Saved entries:
(** A token that is kept is found again whatever follows it. *)
Lemma inert_again s m r r' : match_front svgCSSURL s = Some m -> s = m ++ r -> inert_url m = true ->
  match_front svgCSSURL (m ++ r') = Some m.
Proof.
  intros Hm Hs Hi. apply svgCSSURL_match in Hm as (r0 & Hr & Hs'). rewrite Hs in Hs'. apply app_inv_head in Hs' as <-.
  destruct (url_open s) as [t|] eqn:Ho; [|done]. cbn in Hr. apply url_open_split in Ho as (u & b & l & E & Hu & Hb & Hl).
  assert (Hgoal : forall mt, t = mt ++ r -> m = u :: b :: l :: "("%char :: mt -> url_rest (mt ++ r') = Some r' -> match_front svgCSSURL (m ++ r') = Some m).
  { intros mt _ -> Hmt. apply svgCSSURL_match. exists r'. split; [|done]. cbn [app].
    rewrite (proj2 (url_open_split _ (mt ++ r'))) by (by exists u, b, l). done. }
  assert (Hcut : forall mt, t = mt ++ r -> m = u :: b :: l :: "("%char :: mt).
  { intros mt ->. apply (app_inv_tail r). rewrite <- Hs, E. done. }
  unfold url_rest in Hr. destruct (skip_split t) as (sp & Ht & Hsp). destruct (after_quoted (skip t)) as [r1|] eqn:Eq.
  - injection Hr as ->. apply after_quoted_split in Eq as (q & x & sp2 & Ek & Hq & Hx & Hsp2). rewrite Ek in Ht.
    assert (Hmt : t = (sp ++ q :: x ++ q :: sp2 ++ [close_paren]) ++ r) by (rewrite Ht; repeat (rewrite <- app_assoc; cbn [app]); done).
    apply (Hgoal _ Hmt); [by apply Hcut|]. unfold url_rest. repeat (rewrite <- app_assoc; cbn [app]). rewrite skip_spaces by done.
    cbn [skip]. rewrite (proj1 (quote_not_space q Hq)). by rewrite after_quoted_build.
  - destruct (upto (skip t)) as [[x r2]|] eqn:Eu; [|done]. injection Hr as <-. apply upto_split in Eu as [Ek Hstable]. rewrite Ek in Ht.
    assert (Hmt : t = (sp ++ x ++ [close_paren]) ++ r2) by (rewrite Ht; repeat (rewrite <- app_assoc; cbn [app]); done).
    apply (Hgoal _ Hmt); [by apply Hcut|]. unfold url_rest. repeat (rewrite <- app_assoc; cbn [app]). rewrite skip_spaces by done.
    assert (Hfix : skip (x ++ close_paren :: r') = x ++ close_paren :: r').
    { destruct x as [|c x]; [done|]. cbn [app skip]. by rewrite (skip_no_space t c (x ++ close_paren :: r2)). }
    rewrite Hfix, Hstable. rewrite Ek in Eq. destruct x as [|q x]; [done|]. cbn [app] in *. destruct (is_quote q) eqn:Hq; [|by unfold after_quoted; rewrite Hq].
    assert (Hin : q ∈ x).
    { apply (inert_closes u b l sp q x); try done. pose proof (Hcut _ Hmt) as Hm. cbn [app] in Hm. by rewrite <- Hm. }
    apply list_elem_of_split_l in Hin as (y & z & -> & Hy). unfold after_quoted in *. rewrite Hq in *.
    rewrite <- app_assoc in Eq |- *. cbn [app] in Eq |- *. rewrite Cut_app in Eq |- * by done.
    destruct (skip z) as [|c z'] eqn:Hz.
    + exfalso. destruct (skip_split z) as (sp2 & Hz2 & Hsp2). rewrite Hz, app_nil_r in Hz2. subst z. rewrite skip_spaces in Eq by done. done.
    + rewrite (skip_app_text z (close_paren :: r2) c z' Hz) in Eq. rewrite (skip_app_text z (close_paren :: r') c z' Hz).
      by destruct (Ascii.eqb c close_paren).
Qed.

Lemma url_rest_suffix t r : url_rest t = Some r -> exists mt, t = mt ++ r.
Proof.
  unfold url_rest. intros H. destruct (skip_split t) as (sp & Ht & _). destruct (after_quoted (skip t)) as [r1|] eqn:Eq.
  - injection H as ->. apply after_quoted_split in Eq as (q & x & sp2 & E & _). rewrite E in Ht.
    exists (sp ++ q :: x ++ q :: sp2 ++ [close_paren]). rewrite Ht. repeat (rewrite <- app_assoc; cbn [app]). done.
  - destruct (upto (skip t)) as [[x r2]|] eqn:Eu; [|done]. injection H as <-. apply upto_split in Eu as [E _]. rewrite E in Ht.
    exists (sp ++ x ++ [close_paren]). rewrite Ht. repeat (rewrite <- app_assoc; cbn [app]). done.
Qed.

(** What a token begins with. *)
Lemma token_front s m : match_front svgCSSURL s = Some m -> exists u mt rest, m = u :: mt /\ lower u = "u"%char /\ s = u :: mt ++ rest.
Proof.
  intros (r & Ho & Hs)%svgCSSURL_match. destruct (url_open s) as [t|] eqn:Ht; [|done]. cbn in Ho.
  apply url_open_split in Ht as (u & b & l & E & Hu & _). destruct (url_rest_suffix t r Ho) as [mt ->].
  exists u, (b :: l :: "("%char :: mt), r. split; [|done]. apply (app_inv_tail r). by rewrite <- Hs, E.
Qed.

(** The output begins with a byte of a token only where the input does. *)
Lemma strip_front s c y : stripUnsafeCSSURLs s = c :: y -> lower c ≠ "u"%char -> lower c ≠ "n"%char ->
  exists s', s = c :: s' /\ y = stripUnsafeCSSURLs s'.
Proof.
  unfold stripUnsafeCSSURLs. intros H Hu Hn. destruct s as [|d s]; [done|]. destruct (match_front svgCSSURL (d :: s)) as [m|] eqn:E.
  - exfalso. destruct (token_front _ _ E) as (u & mt & rest & -> & Hl & [= -> ->]).
    rewrite ReplaceAllFunc_hit in H by done. unfold kept_url in H.
    destruct (inert_url _); injection H as <- _; done.
  - rewrite ReplaceAllFunc_miss in H by done. injection H as <- <-. by exists s.
Qed.

Lemma open_kept c s t : url_open (c :: stripUnsafeCSSURLs s) = Some t -> exists t', url_open (c :: s) = Some t'.
Proof.
  intros (u & r & l & E & Hu & Hr & Hl)%url_open_split. injection E as -> E.
  apply strip_front in E as (s1 & -> & E); [|by rewrite Hr..]. symmetry in E.
  apply strip_front in E as (s2 & -> & E); [|by rewrite Hl..]. symmetry in E.
  apply strip_front in E as (s3 & -> & _); [|done..]. exists s3. apply url_open_split. by exists u, r, l.
Qed.

Lemma find_none_value s : FindAll svgCSSURL (none_value ++ s) = FindAll svgCSSURL s.
Proof.
  unfold none_value. cbn [bytes list_ascii_of_string app]. rewrite !FindAll_miss; [done|..]; apply svgCSSURL_none;
    unfold url_open; destruct s as [|? [|? [|? s]]]; reflexivity.
Qed.

Lemma stripped_urls_inert s : Forall (fun m => inert_url m = true) (FindAll svgCSSURL (stripUnsafeCSSURLs s)).
Proof.
  remember (Datatypes.length s) as n eqn:Hn. revert s Hn. induction n as [n IH] using lt_wf_ind. intros s ->.
  destruct s as [|c s]; [constructor|]. destruct (match_front svgCSSURL (c :: s)) as [m|] eqn:E.
  - pose proof E as Em. destruct (token_front _ _ E) as (u & mt & rest & -> & _ & [= -> ->]).
    assert (IHr : Forall (fun m => inert_url m = true) (FindAll svgCSSURL (stripUnsafeCSSURLs rest))).
    { apply (IH (Datatypes.length rest)); [cbn; rewrite length_app; lia | done]. }
    unfold stripUnsafeCSSURLs. rewrite ReplaceAllFunc_hit by done. fold (stripUnsafeCSSURLs rest). unfold kept_url.
    destruct (inert_url (u :: mt)) eqn:Hi; [|by rewrite find_none_value].
    pose proof (inert_again _ _ rest (stripUnsafeCSSURLs rest) Em eq_refl Hi) as Ha. cbn [app] in Ha |- *.
    rewrite FindAll_hit by done. by constructor.
  - destruct (url_open (c :: s)) as [t|] eqn:Ho.
    + apply svgCSSURL_none in E. rewrite Ho in E. cbn in E.
      destruct (no_match_id svgCSSURL kept_url (c :: s)) as [Hid Hf]; [by apply open_end_hides with t|].
      unfold stripUnsafeCSSURLs. rewrite Hid, Hf. constructor.
    + unfold stripUnsafeCSSURLs. rewrite ReplaceAllFunc_miss by done. fold (stripUnsafeCSSURLs s). rewrite FindAll_miss.
      * apply (IH (Datatypes.length s)); [cbn; lia | done].
      * apply svgCSSURL_none. destruct (url_open (c :: stripUnsafeCSSURLs s)) as [t|] eqn:Ht; [|done].
        apply open_kept in Ht as [t' Ht']. congruence.
Qed.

EXERCISE INSTRUCTIONS: Lines holding "upto": copy each one from the records above.

WRITTEN RESPONSE:
  - destruct (upto (skip t)) as [[x r2]|] eqn:Eu; [|done]. injection Hr as <-. apply upto_split in Eu as [Ek Hstable]. rewrite Ek in Ht.
  - destruct (upto (skip t)) as [[x r2]|] eqn:Eu; [|done]. injection H as <-. apply upto_split in Eu as [E _]. rewrite E in Ht.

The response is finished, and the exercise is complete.